Problem requirements =>
Write out exactly the lines below that run from the one containing "before vrow_cmp vrow_eqb x" through the one containing "as [|x [|y [|z t]]].", both included, with no other lines.

Material supplied below:

(** What the code after the loop of a wrapper may change: the log and the
    static buffer only. *)
Definition only_logs (w w' : world) : Prop :=
  cf_verbose w' = cf_verbose w /\ errno w' = errno w /\
  sys_out w' = sys_out w /\ sys_trace w' = sys_trace w /\
  select_out w' = select_out w /\ sleeps w' = sleeps w /\
  exists l, log w' = log w ++ l.

(** What a wrapped system call leaves as it is. *)
Definition only_sys (w w' : world) : Prop :=
  cf_verbose w' = cf_verbose w /\ sa2str_buf w' = sa2str_buf w /\
  sys_out w' = sys_out w /\ select_out w' = select_out w /\
  sleeps w' = sleeps w /\ log w' = log w.

(** The caller's address buffer after [accept]. *)
Definition peer (sa : sockaddr) (w : world) : sockaddr :=
  match out_addr (next_out w) with
  | Some p => p
  | None => sa
  end.




Definition same_cf_verbose (w w' : world) : Prop :=
  cf_verbose w' = cf_verbose w.

Definition same_sa2str_buf (w w' : world) : Prop :=
  sa2str_buf w' = sa2str_buf w.

Definition same_inet_ntoa_buf (w w' : world) : Prop :=
  inet_ntoa_buf w' = inet_ntoa_buf w.




(** The address 192.0.2.1, port 443, of family [AF_INET] on Linux and
    macOS. *)
Definition example_ipv4 : sockaddr :=
  mkSockaddr 2 (Byte.x01, Byte.xbb) (Byte.xc0, Byte.x00, Byte.x02, Byte.x01)
             [].
(** The mesh that [deduplicate_chunk_boundaries] returns for a mesh of
    the data model with valid face ids. *)
Lemma dedup_explicit (m : Mesh) (chunk_size : chunk) (cs : list spec_float)
    (is_draco : bool) (dg : dtype) (grid : spec_float) (N M : nat) :
  shape (vertices m) = [N; 3%nat] -> shape (faces m) = [M; 3%nat] ->
  array_wf (vertices m) -> array_wf (faces m) -> faces_valid m ->
  broadcast_chunk chunk_size 3 = Ok cs ->
  let aligned := dedup_aligned (rows (vertices m)) (chunk_dtype chunk_size)
                   cs is_draco dg grid in
  let referenced := dedup_referenced quicksort_rows m aligned in
  let kept := dedup_kept quicksort_rows quicksort_vrows m aligned in
  Mesh_deduplicate_chunk_boundaries quicksort_rows quicksort_vrows
    m chunk_size is_draco dg grid
  = Ok (Mesh_init
          (of_rows [3%nat] (map fst kept))
          (NdArray [M; 3%nat]
             (map Z.of_nat
                (unique_inverse_by quicksort_vrows vrow_eqb referenced)))
          None (segid m) (encoding_type m) (encoding_options m))
  /\ length referenced = (M * 3)%nat
  /\ Forall (fun r => length (fst r) = 3%nat) kept.
Proof.
  intros Hvs Hfs Hvw Hfw Hvalid Hchunk aligned referenced kept.
  pose proof (rows_length N 3 _ Hvs) as HlenV.
  assert (Hal : length aligned = length (rows (vertices m)))
    by apply dedup_aligned_length.
  assert (Hlen : length (dedup_rows quicksort_rows m aligned) = N)
    by (now rewrite dedup_rows_length).
  assert (Hfaces_len : length (data (faces m)) = (M * 3)%nat).
  { unfold array_wf in Hfw. rewrite Hfs, numel_pair in Hfw. exact Hfw. }
  assert (Hreflen : length referenced = (M * 3)%nat).
  { unfold referenced, dedup_referenced. now rewrite length_map. }
  assert (Hw3 : Forall (fun r => length (fst r) = 3%nat) kept).
  { apply Forall_forall. intros r Hr.
    apply (unique_values_in_by (eqb := vrow_eqb) quicksort_vrows
             quicksort_vrows_sorts) in Hr.
    destruct (dedup_referenced_spec m aligned N Hal Hvs Hvw Hvalid r Hr)
      as (i & row & s & _ & _ & _ & H3 & -> & _).
    exact H3. }
  split; [|split; assumption].
  unfold Mesh_deduplicate_chunk_boundaries. rewrite Hvs, Hchunk.
  cbn [bind]. replace (3 <? 3)%nat with false by reflexivity.
  cbv zeta.
  change (if is_draco
          then is_draco_chunk_aligned (rows (vertices m))
                 (chunk_dtype chunk_size) cs dg grid
          else is_std_chunk_aligned (rows (vertices m))
                 (chunk_dtype chunk_size) cs)
    with aligned.
  change (dedup_new_vertices (rows (vertices m))
            (dedup_do_merge quicksort_rows (rows (vertices m)) aligned))
    with (dedup_rows quicksort_rows m aligned).
  rewrite (mapM_ok _ (fun f => nth (Z.to_nat f)
                                 (dedup_rows quicksort_rows m aligned) ([], 0))).
  2:{ intros f Hf. unfold faces_valid in Hvalid. rewrite Forall_forall in Hvalid.
      pose proof (Hvalid f Hf) as Hrange. unfold num_vertices in Hrange.
      apply index_list_ok. rewrite Hlen. lia. }
  cbn [bind].
  change (map (fun f => nth (Z.to_nat f)
                          (dedup_rows quicksort_rows m aligned) ([], 0))
              (data (faces m)))
    with referenced.
  change (unique_values_by quicksort_vrows vrow_eqb referenced) with kept.
  unfold reshape, size. cbn [shape numel fold_right].
  rewrite unique_inverse_length_by.
  rewrite Hreflen, Nat.div_mul by lia.
  replace (M * (3 * 1) =? M * 3 * 1)%nat with true
    by (symmetry; apply Nat.eqb_eq; lia).
  cbn [bind data]. do 3 f_equal.
  apply map_ext_in. intros r Hr. rewrite Forall_forall in Hw3.
  apply firstn_all_eq. now apply Hw3.
Qed.
End DedupFacts.

(** The unique records and the inverse of three records, the last two
    the same and below the first, whatever the sort. *)
Lemma unique_by_example (quicksort_vrows : list vrow -> list (nat * vrow)) :
  sorts_records vrow_cmp quicksort_vrows ->
  let a : vrow := ([1065353216; 0; 0], 0) in
  let b : vrow := ([0; 0; 0], 1) in
  unique_values_by quicksort_vrows vrow_eqb [a; b; b] = [b; a]
  /\ unique_inverse_by quicksort_vrows vrow_eqb [a; b; b]
     = [1%nat; 0%nat; 0%nat].
Proof.
  intros Hsort a b.
  pose proof (unique_values_sorted_by (cmp := vrow_cmp) (eqb := vrow_eqb)
                quicksort_vrows [a; b; b] Hsort) as Hs.
  pose proof (unique_values_in_by (eqb := vrow_eqb) quicksort_vrows Hsort
                [a; b; b]) as Hin.
  pose proof (unique_inverse_length_by quicksort_vrows (eqb := vrow_eqb)
                [a; b; b]) as Hlen.
  destruct (unique_inverse_at_by (eqb := vrow_eqb) quicksort_vrows Hsort
              [a; b; b] 0 a eq_refl) as (h0 & E0 & H0).
  destruct (unique_inverse_at_by (eqb := vrow_eqb) quicksort_vrows Hsort
              [a; b; b] 1 b eq_refl) as (h1 & E1 & H1).
  destruct (unique_inverse_at_by (eqb := vrow_eqb) quicksort_vrows Hsort
              [a; b; b] 2 b eq_refl) as (h2 & E2 & H2).
  set (kept := unique_values_by quicksort_vrows vrow_eqb [a; b; b]) in *.
  set (inv := unique_inverse_by quicksort_vrows vrow_eqb [a; b; b]) in *.
  assert (Ha : forall h, In h kept -> (h = a \/ vrow_eqb a h = true) -> h = a).
  { intros h Hh [E|E]; [exact E|].
    destruct (Hin h Hh) as [<-|[<-|[<-|[]]]]; try reflexivity;
      vm_compute in E; discriminate. }
  assert (Hb : forall h, In h kept -> (h = b \/ vrow_eqb b h = true) -> h = b).
  { intros h Hh [E|E]; [exact E|].
    destruct (Hin h Hh) as [<-|[<-|[<-|[]]]]; try reflexivity;
      vm_compute in E; discriminate. }
  apply Ha in H0; [|eapply nth_error_In; exact E0].
  apply Hb in H1; [|eapply nth_error_In; exact E1].
  apply Hb in H2; [|eapply nth_error_In; exact E2].
  subst h0 h1 h2.
  assert (Hab : forall x y, In x kept -> In y kept ->
                  before vrow_cmp vrow_eqb x y -> x = b /\ y = a).
  { intros x y Hx Hy [Hc He].
    destruct (Hin x Hx) as [<-|[<-|[<-|[]]]];
      destruct (Hin y Hy) as [<-|[<-|[<-|[]]]];
      try (split; reflexivity);
      try (vm_compute in He; discriminate);
      exfalso; apply Hc; vm_compute; reflexivity. }
  assert (Ekept : kept = [b; a]).
  { destruct kept as [|x [|y [|z t]]].
    - destruct (nth 0 inv 0%nat); discriminate.
    - exfalso.
      assert (X0 : x = a).
      { destruct (nth 0 inv 0%nat) as [|[|?]]; cbn in E0; congruence. }
      assert (X1 : x = b).
      { destruct (nth 1 inv 0%nat) as [|[|?]]; cbn in E1; congruence. }
      rewrite X0 in X1. discriminate.
    - apply StronglySorted_inv in Hs. destruct Hs as [_ Hall].
      apply Forall_inv in Hall.
      destruct (Hab x y) as [-> ->]; try assumption; cbn; auto.
    - exfalso.
      apply StronglySorted_inv in Hs. destruct Hs as [Hs Hall].
      apply Forall_inv in Hall.
      apply StronglySorted_inv in Hs. destruct Hs as [_ Hall'].
      apply Forall_inv in Hall'.
      destruct (Hab x y) as [_ Ey]; try assumption; cbn; auto.
      destruct (Hab y z) as [Ey' _]; try assumption; cbn; auto.
      rewrite Ey in Ey'. discriminate. }
  split; [exact Ekept|].
  rewrite Ekept in E0, E1, E2.
  assert (I0 : nth 0 inv 0%nat = 1%nat).
  { destruct (nth 0 inv 0%nat) as [|[|?]]; cbn in E0;
      try reflexivity; try discriminate.
    destruct n; discriminate. }
  assert (I1 : nth 1 inv 0%nat = 0%nat).
  { destruct (nth 1 inv 0%nat) as [|[|?]]; cbn in E1;
      try reflexivity; try discriminate.
    destruct n; discriminate. }
  assert (I2 : nth 2 inv 0%nat = 0%nat).
  { destruct (nth 2 inv 0%nat) as [|[|?]]; cbn in E2;
      try reflexivity; try discriminate.
    destruct n; discriminate. }
  destruct inv as [|i0 [|i1 [|i2 [|? ?]]]]; try discriminate.
  cbn in I0, I1, I2. now subst.
Qed.

(** C10.  For a mesh of the data model with valid face ids,
    [deduplicate_chunk_boundaries] returns as vertices the coordinates of
    the unique (x, y, z, synthetic) rows among those that the faces
    select, however NumPy's sort orders rows that compare equal: every
    kept row is a selected row, every selected row equals a kept one, the
    kept rows are in sorted order and pairwise different, and a vertex
    that no face refers to contributes no row of its own.  The order is
    that of the sort, not that of the input: in the mesh with vertices
    (1,0,0), (0,0,0), (2,0,0) and the face (0, 1, 1) the result has
    vertices (0,0,0), (1,0,0). *)
Theorem C10_dedup_returns_sorted_unique_referenced_rows
    (quicksort_rows : list (list float32) -> list (nat * list float32))
    (quicksort_vrows : list vrow -> list (nat * vrow))
    (m : Mesh) (chunk_size : chunk) (cs : list spec_float) (is_draco : bool)
    (grid_dtype : dtype) (grid : spec_float)
    (Hrows : sorts_records (lex_cmp f32_sort_cmp) quicksort_rows)
    (Hvrows : sorts_records vrow_cmp quicksort_vrows)
    (Hok : mesh_ok m) (Hvalid : faces_valid m)
    (Hchunk : broadcast_chunk chunk_size 3 = Ok cs) :
  let aligned := dedup_aligned (rows (vertices m)) (chunk_dtype chunk_size)
                   cs is_draco grid_dtype grid in
  let referenced := dedup_referenced quicksort_rows m aligned in
  let kept := dedup_kept quicksort_rows quicksort_vrows m aligned in
  (exists m',
      Mesh_deduplicate_chunk_boundaries quicksort_rows quicksort_vrows
        m chunk_size is_draco grid_dtype grid = Ok m'
      /\ rows (vertices m') = map fst kept
      /\ shape (vertices m') = [length kept; 3%nat]
      /\ data (faces m')
         = map (fun k => wrap32 (Z.of_nat k))
               (unique_inverse_by quicksort_vrows vrow_eqb referenced))
  /\ (forall r, In r kept -> In r referenced)
  /\ (forall r, In r referenced ->
        exists h, In h kept /\ (h = r \/ vrow_eqb r h = true))
  /\ StronglySorted (before vrow_cmp vrow_eqb) kept
  /\ (forall i row,
        nth_error (rows (vertices m)) i = Some row ->
        ~ In (Z.of_nat i) (data (faces m)) ->
        ~ In (row, Z.of_nat i) kept)
  /\ (exists m0 m0',
        Mesh_deduplicate_chunk_boundaries quicksort_rows quicksort_vrows
          m0 (ChunkScalar F32 (sf_of_Z 100)) false F32 default_draco_grid_size
        = Ok m0'
        /\ rows (vertices m0)
           = [[1065353216; 0; 0]; [0; 0; 0]; [1073741824; 0; 0]]
        /\ rows (faces m0) = [[0; 1; 1]]
        /\ rows (vertices m0') = [[0; 0; 0]; [1065353216; 0; 0]]
        /\ rows (faces m0') = [[1; 0; 0]]).
Proof.
  intros aligned referenced kept.
  destruct Hok as [[N Hvs] [M Hfs] _ Hvw Hfw _ Hfr].
  assert (Hal : length aligned = length (rows (vertices m)))
    by apply dedup_aligned_length.
  destruct (dedup_explicit quicksort_rows quicksort_vrows Hvrows m chunk_size
              cs is_draco grid_dtype grid N M Hvs Hfs Hvw Hfw Hvalid Hchunk)
    as (Hm' & Hreflen & Hw3).
  fold aligned in Hm'. fold referenced in Hm', Hreflen. fold kept in Hm', Hw3.
  pose proof (dedup_referenced_spec quicksort_rows m aligned N Hal Hvs Hvw
                Hvalid) as Hin_ref.
  fold referenced in Hin_ref.
  assert (Hkept_in : forall r, In r kept -> In r referenced).
  { intros r Hr.
    now apply (unique_values_in_by (eqb := vrow_eqb) quicksort_vrows Hvrows)
      in Hr. }
  split; [|split; [|split; [|split; [|split]]]].
  - eexists. split; [exact Hm'|].
    unfold Mesh_init. cbn [vertices faces]. split; [|split].
    + rewrite rows_np_array.
      rewrite (map_ext _ (fun r => r)) by (intros; apply map_id).
      rewrite map_id. apply rows_of_rows.
      apply Forall_forall. intros r Hr. apply in_map_iff in Hr.
      destruct Hr as (r0 & <- & Hr0).
      rewrite Forall_forall in Hw3. now apply Hw3.
    + unfold np_array, of_rows. cbn [shape]. now rewrite length_map.
    + unfold np_array. cbn [data]. now rewrite map_map.
  - exact Hkept_in.
  - intros r Hr. apply In_nth_error in Hr. destruct Hr as (k & Hk).
    destruct (unique_inverse_at_by (eqb := vrow_eqb) quicksort_vrows Hvrows
                referenced k r Hk) as (h & Hh & Hor).
    exists h. split; [|exact Hor].
    eapply nth_error_In. exact Hh.
  - now apply unique_values_sorted_by.
  - intros i row Hrow Hunref Hin.
    destruct (Hin_ref _ (Hkept_in _ Hin))
      as (j & row' & s & Hj & Hjin & _ & _ & E & Hs).
    injection E as E1 E2. destruct Hs as [Hs | Hs]; [|lia].
    assert (i = j) by lia. subst j. contradiction.
  - set (m0 := Mesh_init (NdArray [3%nat; 3%nat]
                            [1065353216; 0; 0; 0; 0; 0; 1073741824; 0; 0])
                         (NdArray [1%nat; 3%nat] [0; 1; 1])
                         None None EncNone None).
    assert (Hvalid0 : faces_valid m0)
      by (unfold faces_valid; repeat constructor; vm_compute; congruence).
    destruct (dedup_explicit quicksort_rows quicksort_vrows Hvrows m0
                (ChunkScalar F32 (sf_of_Z 100)) (repeat (sf_of_Z 100) 3)
                false F32 default_draco_grid_size 3 1
                eq_refl eq_refl eq_refl eq_refl Hvalid0 eq_refl)
      as (E0 & _ & _).
    cbv zeta in E0.
    change (chunk_dtype (ChunkScalar F32 (sf_of_Z 100))) with F32 in E0.
    set (aligned0 := dedup_aligned (rows (vertices m0)) F32
                       (repeat (sf_of_Z 100) 3) false F32
                       default_draco_grid_size) in *.
    assert (Edm : dedup_do_merge quicksort_rows (rows (vertices m0)) aligned0
                  = [false; false; false]).
    { assert (L : length (dedup_do_merge quicksort_rows (rows (vertices m0))
                            aligned0) = 3%nat)
        by (now rewrite dedup_do_merge_length).
      pose proof (dedup_do_merge_at quicksort_rows Hrows (rows (vertices m0))
                    aligned0 0 _ true eq_refl eq_refl) as D0.
      pose proof (dedup_do_merge_at quicksort_rows Hrows (rows (vertices m0))
                    aligned0 1 _ true eq_refl eq_refl) as D1.
      pose proof (dedup_do_merge_at quicksort_rows Hrows (rows (vertices m0))
                    aligned0 2 _ true eq_refl eq_refl) as D2.
      destruct (dedup_do_merge quicksort_rows (rows (vertices m0)) aligned0)
        as [|x0 [|x1 [|x2 [|? ?]]]]; try discriminate.
      vm_compute in D0, D1, D2. congruence. }
    assert (Eref : dedup_referenced quicksort_rows m0 aligned0
                   = [([1065353216; 0; 0], 0); ([0; 0; 0], 1);
                      ([0; 0; 0], 1)]).
    { unfold dedup_referenced, dedup_rows. cbv zeta. rewrite Edm.
      vm_compute. reflexivity. }
    destruct (unique_by_example quicksort_vrows Hvrows) as [Ek Ei].
    cbv zeta in Ek, Ei.
    unfold dedup_kept in E0. rewrite Eref, Ek, Ei in E0.
    exists m0. eexists. split; [exact E0|].
    repeat split; vm_compute; reflexivity.
Qed.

End of Material supplied.

Exercise result =>
                  before vrow_cmp vrow_eqb x y -> x = b /\ y = a).
  { intros x y Hx Hy [Hc He].
    destruct (Hin x Hx) as [<-|[<-|[<-|[]]]];
      destruct (Hin y Hy) as [<-|[<-|[<-|[]]]];
      try (split; reflexivity);
      try (vm_compute in He; discriminate);
      exfalso; apply Hc; vm_compute; reflexivity. }
  assert (Ekept : kept = [b; a]).
  { destruct kept as [|x [|y [|z t]]].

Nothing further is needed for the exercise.